Ini berarti jika harga memori naik secara tidak masuk akal, saya berpikir bahwa sebaliknya akan lebih ekonomis untuk membuat LPU dengan proses logika. Katanya Ketua Choi Tae-won berbicara tentang keuntungan operasional Hynix sebesar 1000 triliun won. Jika demikian, mungkin lebih ekonomis hanya dengan menata SRAM secara internal dengan proses logika dan membuat serta menggunakan chip. Karena daya juga berkurang secara signifikan, dari perspektif TCO, itu juga akan cukup menguntungkan.

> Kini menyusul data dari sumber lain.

(* ===== verification/ProcSpec.v ===== *)
(** Specifications of the process operations and of the trap handlers, on the
    abstract view of the table. *)
From S2P Require Export KernelSpec.

(** ** Loops over the table *)

(** The table with the first [k] entries changed. *)
Definition upto {A} (f : A → A) (k : nat) (ps : list A) : list A :=
  (f <$> take k ps) ++ drop k ps.

Lemma upto_0 {A} (f : A → A) ps : upto f 0 ps = ps.
Proof. done. Qed.
Lemma upto_all {A} (f : A → A) ps : upto f (length ps) ps = f <$> ps.
Proof. unfold upto. by rewrite take_ge, drop_ge, app_nil_r. Qed.
Lemma length_upto {A} (f : A → A) k ps : length (upto f k ps) = length ps.
Proof. unfold upto. rewrite length_app, length_fmap, length_take, length_drop. lia. Qed.
Lemma upto_lookup_ge {A} (f : A → A) k ps j : (k ≤ j)%nat → upto f k ps !! j = ps !! j.
Proof.
  intros Hj. destruct (decide (j < length ps)%nat) as [Hlt|Hge].
  - unfold upto. rewrite lookup_app_r by (rewrite length_fmap, length_take; lia).
    rewrite lookup_drop. f_equal. rewrite length_fmap, length_take. lia.
  - rewrite !lookup_ge_None_2; [done|lia|rewrite length_upto; lia].
Qed.
Lemma upto_S {A} (f : A → A) k ps a : ps !! k = Some a → <[k := f a]> (upto f k ps) = upto f (S k) ps.
Proof.
  intros Ha. pose proof (lookup_lt_Some _ _ _ Ha) as Hlt. unfold upto.
  rewrite (take_S_r _ _ a) by done. rewrite fmap_app, <- app_assoc. cbn.
  rewrite (drop_S _ a) by done.
  replace k with (length (f <$> take k ps) + 0)%nat at 1 by (rewrite length_fmap, length_take; lia).
  by rewrite insert_app_r.
Qed.

Lemma a_any_child_app ps ps' pid : a_any_child (ps ++ ps') pid = a_any_child ps pid || a_any_child ps' pid.
Proof. unfold a_any_child. by rewrite existsb_app. Qed.
Lemma a_any_child_S ps k a pid :
  ps !! k = Some a →
  a_any_child (drop k ps) pid = bool_decide (a_parent a = pid) || a_any_child (drop (S k) ps) pid.
Proof. intros Ha. by rewrite (drop_S _ a). Qed.

Lemma view_fields `{Env} (p : Process) a :
  view p = a → p_pid p = a_pid a ∧ p_state p = a_state a ∧ p_parent p = a_parent a ∧
    p_sleep_channel p = a_chan a.
Proof. by intros <-. Qed.

(** The view after an assignment to fields the view shows. *)
Ltac view_eq :=
  let H := fresh in
  intros ? H; apply view_fields in H as (? & ? & ? & ?); unfold view, a_set_state, a_set_chan, a_set_parent;
  cbn in *; congruence.

(** Depths are sums of small numbers. *)
Ltac depth H := rewrite ?Z.add_simpl_r in H;
  repeat match type of H with
  | context [?a + ?b] => is_Zlit a; is_Zlit b; let r := eval vm_compute in (a + b) in change (a + b) with r in H
  | context [?a - ?b] => is_Zlit a; is_Zlit b; let r := eval vm_compute in (a - b) in change (a - b) with r in H
  end.

Section proc_spec.
Context {E : Env} {EL : EnvLaws E}.
Implicit Types (s : Sys) (ps : list aproc) (fr : list bool) (held : gset nat).

Lemma wpd_for_each_table (body : nat → KM unit) f d pv cur ps fr held kl n (Q : unit → Sys → Prop) s :
  (∀ k ps' s a (R : unit → Sys → Prop),
     kst s d pv cur ps' fr held kl n → ps' !! k = Some a →
     (∀ s', kst s' d pv cur (<[k := f a]> ps') fr held kl n → R tt s') → wpd (body k) R s) →
  kst s d pv cur ps fr held kl n →
  (∀ s', kst s' d pv cur (f <$> ps) fr held kl n → Q tt s') →
  wpd (for_each (seq 0 (length ps)) body) Q s.
Proof.
  intros Hbody Hk HQ.
  assert (∀ m k s, (k + m = length ps)%nat → kst s d pv cur (upto f k ps) fr held kl n →
    wpd (for_each (seq k m) body) Q s) as Hloop.
  { induction m as [|m IH]; intros k s1 Hlen Hk1; cbn [seq for_each].
    - apply wpd_ret, HQ. rewrite Nat.add_0_r in Hlen. by rewrite Hlen, upto_all in Hk1.
    - destruct (lookup_lt_is_Some_2 ps k) as [a Ha]; [lia|]. apply wpd_bind.
      eapply Hbody; [exact Hk1|by rewrite upto_lookup_ge|].
      intros s2 Hk2. apply IH; [lia|]. by rewrite (upto_S f k ps a) in Hk2. }
  by apply Hloop.
Qed.

(** ** wakeup and reparent *)

Lemma wpd_wakeup ch d pv cur ps fr kl n (Q : unit → Sys → Prop) s :
  kst s d pv cur ps fr ∅ kl n → 0 ≤ d →
  (∀ s', kst s' d pv cur (a_wakeup ch <$> ps) fr ∅ kl n → Q tt s') →
  wpd (wakeup ch) Q s.
Proof.
  intros Hk Hd HQ. unfold wakeup. apply wpd_bind, (wpd_indices _ _ _ _ _ _ _ _ _ _ Hk).
  eapply wpd_for_each_table; [|exact Hk|exact HQ]. clear Hk HQ s Q.
  intros k ps' s a R Hk Ha HR. apply wpd_bind. eapply wpd_lock_proc; [exact Hk|set_solver|].
  intros s1 Hk1. apply wpd_bind, (wpd_proc k _ _ _ _ _ _ _ _ _ _ Hk1). intros p Hp Hv _.
  rewrite Ha in Hv. injection Hv as ->. apply wpd_bind. unfold a_wakeup in HR. cbn [view a_state a_chan] in HR.
  case_decide as Hc.
  - eapply (wpd_update_view k _ _ (a_set_state Runnable (view p)));
      [exact Hk1|done|view_eq|done|done|].
    intros s2 Hk2. eapply wpd_unlock_proc; [exact Hk2|set_solver|lia|].
    intros s3 Hk3. depth Hk3. by apply HR.
  - apply wpd_ret. eapply wpd_unlock_proc; [exact Hk1|set_solver|lia|].
    intros s3 Hk3. depth Hk3. apply HR. by rewrite list_insert_id.
Qed.

Lemma wpd_reparent_loop pid d pv cur ps fr held kl n (Q : bool → Sys → Prop) s :
  kst s d pv cur ps fr held kl n →
  (∀ s', kst s' d pv cur (a_reparent pid <$> ps) fr held kl n → Q (a_any_child ps pid) s') →
  wpd (reparent_loop (seq 0 (length ps)) pid false) Q s.
Proof.
  intros Hk HQ.
  assert (∀ m k b s, (k + m = length ps)%nat → kst s d pv cur (upto (a_reparent pid) k ps) fr held kl n →
    b || a_any_child (drop k ps) pid = a_any_child ps pid →
    wpd (reparent_loop (seq k m) pid b) Q s) as Hloop.
  { induction m as [|m IH]; intros k b s1 Hlen Hk1 Hb; cbn [seq reparent_loop].
    - rewrite Nat.add_0_r in Hlen. rewrite Hlen, drop_ge, orb_false_r in Hb by lia. subst b.
      apply wpd_ret, HQ. by rewrite Hlen, upto_all in Hk1.
    - destruct (lookup_lt_is_Some_2 ps k) as [a Ha]; [lia|]. rewrite (a_any_child_S ps k a) in Hb by done.
      apply wpd_bind, (wpd_proc k _ _ _ _ _ _ _ _ _ _ Hk1). intros p Hp Hv _.
      rewrite upto_lookup_ge, Ha in Hv by done. injection Hv as ->. cbn [a_parent view] in Hb.
      assert (a_reparent pid (view p) = if decide (p_parent p = pid) then view (set_parent (Some 0) p) else view p) as Hrep.
      { unfold a_reparent. cbn [view a_parent]. by case_decide. }
      destruct (decide (p_parent p = pid)) as [Hpar|Hpar].
      + rewrite bool_decide_eq_true_2 in Hb by done. apply wpd_bind.
        eapply (wpd_update_view k _ _ (view (set_parent (Some 0) p)));
          [exact Hk1|by rewrite upto_lookup_ge|view_eq|done|done|].
        intros s2 Hk2. apply IH; [lia| |by rewrite orb_true_r in Hb].
        by rewrite <- (upto_S _ _ _ _ Ha), Hrep.
      + rewrite bool_decide_eq_false_2 in Hb by done. apply IH; [lia| |done].
        rewrite <- (upto_S _ _ _ _ Ha), Hrep, list_insert_id; [done|by rewrite upto_lookup_ge]. }
  by apply (Hloop (length ps) 0%nat).
Qed.

Lemma wpd_reparent pid d pv cur ps fr kl n (Q : unit → Sys → Prop) s :
  kst s d pv cur ps fr ∅ kl n → 0 ≤ d →
  (∀ s', kst s' d pv cur (a_give_up pid ps) fr ∅ kl n → Q tt s') →
  wpd (reparent pid) Q s.
Proof.
  intros Hk Hd HQ. unfold reparent. apply wpd_bind, (wpd_indices _ _ _ _ _ _ _ _ _ _ Hk).
  apply wpd_bind. eapply wpd_reparent_loop; [exact Hk|]. intros s1 Hk1. unfold a_give_up in HQ.
  destruct (a_any_child ps pid).
  - by eapply wpd_wakeup.
  - by apply wpd_ret, HQ.
Qed.

(** ** Assignments that drop the old value *)

Lemma wpd_put_pagetable i v d pv cur ps fr held kl n (Q : unit → Sys → Prop) s :
  kst s d pv cur ps fr held kl n →
  (∀ s', kst s' d pv cur ps fr held kl n → Q tt s') → wpd (put_pagetable i v) Q s.
Proof.
  intros Hk HQ. eapply wpd_update_with; [exact Hk| |by intros []]. intros p m Hd Hh.
  unfold assign_pagetable. apply wpd_bind, wpd_bind.
  eapply wpd_mono; [by apply calm_Uvm_drop|]. intros _ m' (? & ? & ?). by apply wpd_ret, wpd_ret.
Qed.
Lemma wpd_put_trapframe i v d pv cur ps fr held kl n (Q : unit → Sys → Prop) s :
  kst s d pv cur ps fr held kl n →
  (∀ s', kst s' d pv cur ps fr held kl n → Q tt s') → wpd (put_trapframe i v) Q s.
Proof.
  intros Hk HQ. eapply wpd_update_with; [exact Hk| |by intros []]. intros p m Hd Hh.
  unfold assign_trapframe. apply wpd_bind, wpd_bind.
  eapply wpd_mono; [by apply calm_Box_drop|]. intros _ m' (? & ? & ?). by apply wpd_ret, wpd_ret.
Qed.

(** ** allocproc *)

Lemma wpd_claim i q d pv cur ps fr held kl n (Q : unit → Sys → Prop) s :
  kst s d pv cur ps fr held kl n → ps !! i = Some q → i ∉ held →
  (∀ s', kst s' (d + 1) pv cur (<[i := mkAproc (Some n) Used (a_parent q) (a_chan q)]> ps)
           (<[i := true]> fr) ({[i]} ∪ held) kl (n + 1) → Q tt s') →
  wpd (claim i) Q s.
Proof.
  intros Hk Hi Hheld HQ. unfold claim. pose proof (lookup_lt_Some _ _ _ Hi) as Hlt.
  apply wpd_bind, wpd_gets. rewrite (ks_next _ _ _ _ _ _ _ _ _ Hk).
  apply wpd_bind. eapply (wpd_update_view i _ q (mkAproc (Some n) (a_state q) (a_parent q) (a_chan q)));
    [exact Hk|done|by intros p <-|done|done|].
  intros s1 Hk1. apply wpd_bind, wpd_add32, wpd_bind, wpd_modify, wpd_bind.
  set (s1' := set_kernel _ s1).
  assert (kst s1' d pv cur (<[i := mkAproc (Some n) (a_state q) (a_parent q) (a_chan q)]> ps)
    fr held kl (n + 1)) as Hk1' by (destruct Hk1; by split).
  eapply (wpd_update_view i _ _ (mkAproc (Some n) Used (a_parent q) (a_chan q)));
    [exact Hk1'|by apply list_lookup_insert_eq|view_eq|done|done|].
  rewrite list_insert_insert_eq. intros s2 Hk2.
  apply wpd_bind. eapply wpd_lift; [exact Hk2|auto with calm|]. intros t s3 Hk3.
  apply wpd_bind. eapply wpd_put_trapframe; [exact Hk3|]. intros s4 Hk4.
  apply wpd_bind. eapply wpd_lock_proc; [exact Hk4|done|]. intros s5 Hk5.
  apply wpd_bind, (wpd_proc i _ _ _ _ _ _ _ _ _ _ Hk5). intros p Hp _ _.
  apply wpd_bind, wpd_mul32, wpd_bind, wpd_add32.
  eapply (wpd_update i _ _ _ _ _ _ _ ({[i]} ∪ held)); [exact Hk5| |done|].
  { intros p' Hp'. exact (ks_locks _ _ _ _ _ _ _ _ _ Hk5 i p' Hp'). }
  intros p' s6 Hp' Hk6. apply HQ. destruct (kst_lookup _ _ _ _ _ _ _ _ _ _ _ Hk5 Hp') as [Hv _].
  change (view (set_context _ p')) with (view p') in Hk6. rewrite list_insert_id in Hk6 by done.
  unfold never_run in Hk6. cbn in Hk6. by rewrite bool_decide_eq_true_2 in Hk6.
Qed.

Lemma wpd_allocproc d pv cur ps fr held kl n (Q : option nat → Sys → Prop) s :
  kst s d pv cur ps fr held kl n →
  (∀ j q, ps !! j = Some q → j ∈ held → a_state q ≠ Unused) →
  (∀ s', kst s' d pv cur ps fr held kl n → Q None s') →
  (∀ j q s', ps !! j = Some q → a_state q = Unused → j ∉ held →
     kst s' (d + 1) pv cur (<[j := mkAproc (Some n) Used (a_parent q) (a_chan q)]> ps)
       (<[j := true]> fr) ({[j]} ∪ held) kl (n + 1) → Q (Some j) s') →
  wpd allocproc Q s.
Proof.
  intros Hk Hheld HN HS. unfold allocproc. apply wpd_bind, (wpd_indices _ _ _ _ _ _ _ _ _ _ Hk).
  induction (seq 0 (length ps)) as [|j l IH]; cbn [allocproc_loop]; [by apply wpd_ret, HN|].
  apply wpd_bind, (wpd_proc j _ _ _ _ _ _ _ _ _ _ Hk). intros p Hp Hv _.
  case_decide as Hu; [|done].
  assert (j ∉ held) as Hj by (intros Hj; by apply (Hheld j _ Hv Hj)).
  apply wpd_bind. eapply wpd_claim; [done..|]. intros s' Hk'. by eapply wpd_ret, HS.
Qed.

(** ** kfork *)

Lemma wpd_kfork i p pv cur ps fr n (Q : option Z → Sys → Prop) s :
  kst s 0 pv cur ps fr ∅ false n → ps !! i = Some p → a_state p ≠ Unused →
  (∀ j q r s', ps !! j = Some q → a_state q = Unused →
     kst s' 0 pv cur (<[j := mkAproc (Some n) Runnable (a_pid p) (a_chan q)]> ps) (<[j := true]> fr)
       ∅ false (n + 1) → Q (Some r) s') →
  (∀ s', Q None s') →
  wpd (kfork i) Q s.
Proof.
  intros Hk Hi Hpu HQ HN. unfold kfork. apply wpd_bind. eapply wpd_KERNEL_lock; [exact Hk|].
  intros s1 Hk1. apply wpd_bind. eapply wpd_allocproc; [exact Hk1|set_solver| |].
  { intros s2 Hk2. apply wpd_bind, wpd_ret, wpd_bind. eapply wpd_KERNEL_unlock; [exact Hk2|lia|].
    intros s3 _. apply wpd_ret, HN. }
  intros j q s2 Hj Hq _ Hk2. assert (j ≠ i) as Hji by congruence.
  pose proof (lookup_lt_Some _ _ _ Hj) as Hlt. unfold fork_child.
  set (child := mkAproc (Some n) Used _ _) in Hk2. rewrite union_empty_r_L in Hk2.
  assert (<[j := child]> ps !! i = Some p) as Hi' by by rewrite list_lookup_insert_ne.
  assert (<[j := child]> ps !! j = Some child) as Hj' by by apply list_lookup_insert_eq.
  apply wpd_bind, wpd_bind, (wpd_proc i _ _ _ _ _ _ _ _ _ _ Hk2). intros self _ Hself _.
  assert (p_pid self = a_pid p) as Hpid by (rewrite Hi' in Hself; by injection Hself as ->).
  apply wpd_bind. eapply wpd_lift; [exact Hk2|auto with calm|]. intros frame s3 Hk3.
  apply wpd_bind. eapply wpd_lift; [exact Hk3|auto with calm|]. intros t s4 Hk4.
  apply wpd_bind. eapply wpd_put_trapframe; [exact Hk4|]. intros s5 Hk5.
  apply wpd_bind. eapply wpd_lift; [exact Hk5|auto with calm|]. intros uvm s6 Hk6.
  apply wpd_bind, (wpd_proc j _ _ _ _ _ _ _ _ _ _ Hk6). intros c _ Hc _.
  assert (p_pid c = Some n) as Hcpid by (rewrite Hj' in Hc; by injection Hc as ->).
  apply wpd_bind. eapply wpd_lift; [exact Hk6|auto with calm|]. intros r s7 Hk7.
  destruct r as [[]|].
  2: { apply wpd_bind. eapply wpd_lift; [exact Hk7|auto with calm|]. intros _ s8 Hk8.
       apply wpd_ret, wpd_bind. eapply wpd_KERNEL_unlock; [exact Hk8|lia|].
       intros s9 _. apply wpd_ret, HN. }
  apply wpd_bind. eapply wpd_put_pagetable; [exact Hk7|]. intros s8 Hk8.
  apply wpd_bind. eapply wpd_lift; [exact Hk8|auto with calm|]. intros _ s9 Hk9.
  rewrite Hcpid. apply wpd_bind, wpd_ret, wpd_bind.
  eapply wpd_lift; [exact Hk9|auto with calm|]. intros _ s10 Hk10.
  apply wpd_bind. eapply (wpd_unlock_proc j _ _ _ _ _ ∅);
    [by rewrite union_empty_r_L|set_solver|lia|]. intros s11 Hk11. depth Hk11.
  apply wpd_bind. eapply (wpd_update_view j _ child (mkAproc (Some n) Used (a_pid p) (a_chan q)));
    [exact Hk11|done|view_eq|done|done|].
  rewrite list_insert_insert_eq. intros s12 Hk12.
  apply wpd_bind. eapply wpd_lock_proc; [exact Hk12|set_solver|]. intros s13 Hk13.
  apply wpd_bind. eapply (wpd_update_view j _ _ (mkAproc (Some n) Runnable (a_pid p) (a_chan q)));
    [exact Hk13|by apply list_lookup_insert_eq|view_eq|done|done|].
  rewrite list_insert_insert_eq. intros s14 Hk14.
  apply wpd_bind. eapply (wpd_unlock_proc j _ _ _ _ _ ∅); [exact Hk14|set_solver|lia|].
  intros s15 Hk15. depth Hk15. apply wpd_ret, wpd_bind.
  eapply wpd_KERNEL_unlock; [exact Hk15|lia|]. intros s16 Hk16. depth Hk16.
  apply wpd_ret. by eapply HQ.
Qed.

(** ** kexec *)

Lemma wpd_kexec i path argv d pv cur ps fr held kl n (Q : option unit → Sys → Prop) s :
  kst s d pv cur ps fr held kl n →
  (∀ r s', kst s' d pv cur ps fr held kl n → Q r s') →
  wpd (kexec i path argv) Q s.
Proof.
  intros Hk HQ. unfold kexec. apply wpd_bind.
  eapply wpd_lift; [exact Hk|auto with calm|]. intros img s1 Hk1.
  apply wpd_bind, (wpd_proc i _ _ _ _ _ _ _ _ _ _ Hk1). intros self _ _ _.
  apply wpd_bind. eapply wpd_lift; [exact Hk1|auto with calm|]. intros [r|] s2 Hk2; [|by apply wpd_ret, HQ].
  apply wpd_bind. eapply wpd_lift; [exact Hk2|auto with calm|]. intros _ s3 Hk3.
  apply wpd_bind. eapply wpd_lift; [exact Hk3|auto with calm|]. intros _ s4 Hk4.
  apply wpd_bind. eapply wpd_put_pagetable; [exact Hk4|]. intros s5 Hk5.
  apply wpd_bind. eapply wpd_lift; [exact Hk5|auto with calm|]. intros _ s6 Hk6.
  apply wpd_bind. eapply wpd_lift; [exact Hk6|auto with calm|]. intros _ s7 Hk7.
  by apply wpd_ret, HQ.
Qed.
End proc_spec.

Sampai sekarang, tidak banyak informasi detail tentang LPU yang dibuka, jadi saya juga tidak tahu bagaimana teknologi ini akan berkembang di masa depan. Saya berpikir bahwa Ketua Jensen Huang mungkin membahas teknologi ini di GTC yang diadakan sekitar pertengahan bulan depan.
Apakah teknologi ini akan menjadi bom bagi industri memori kami atau akan berlalu tanpa pengaruh yang berarti, kita perlu menunggu dan melihat lebih lanjut.
Untuk saat ini, saya berbagi karena saya pikir bagus untuk menyimpan kata LPU di benak Anda.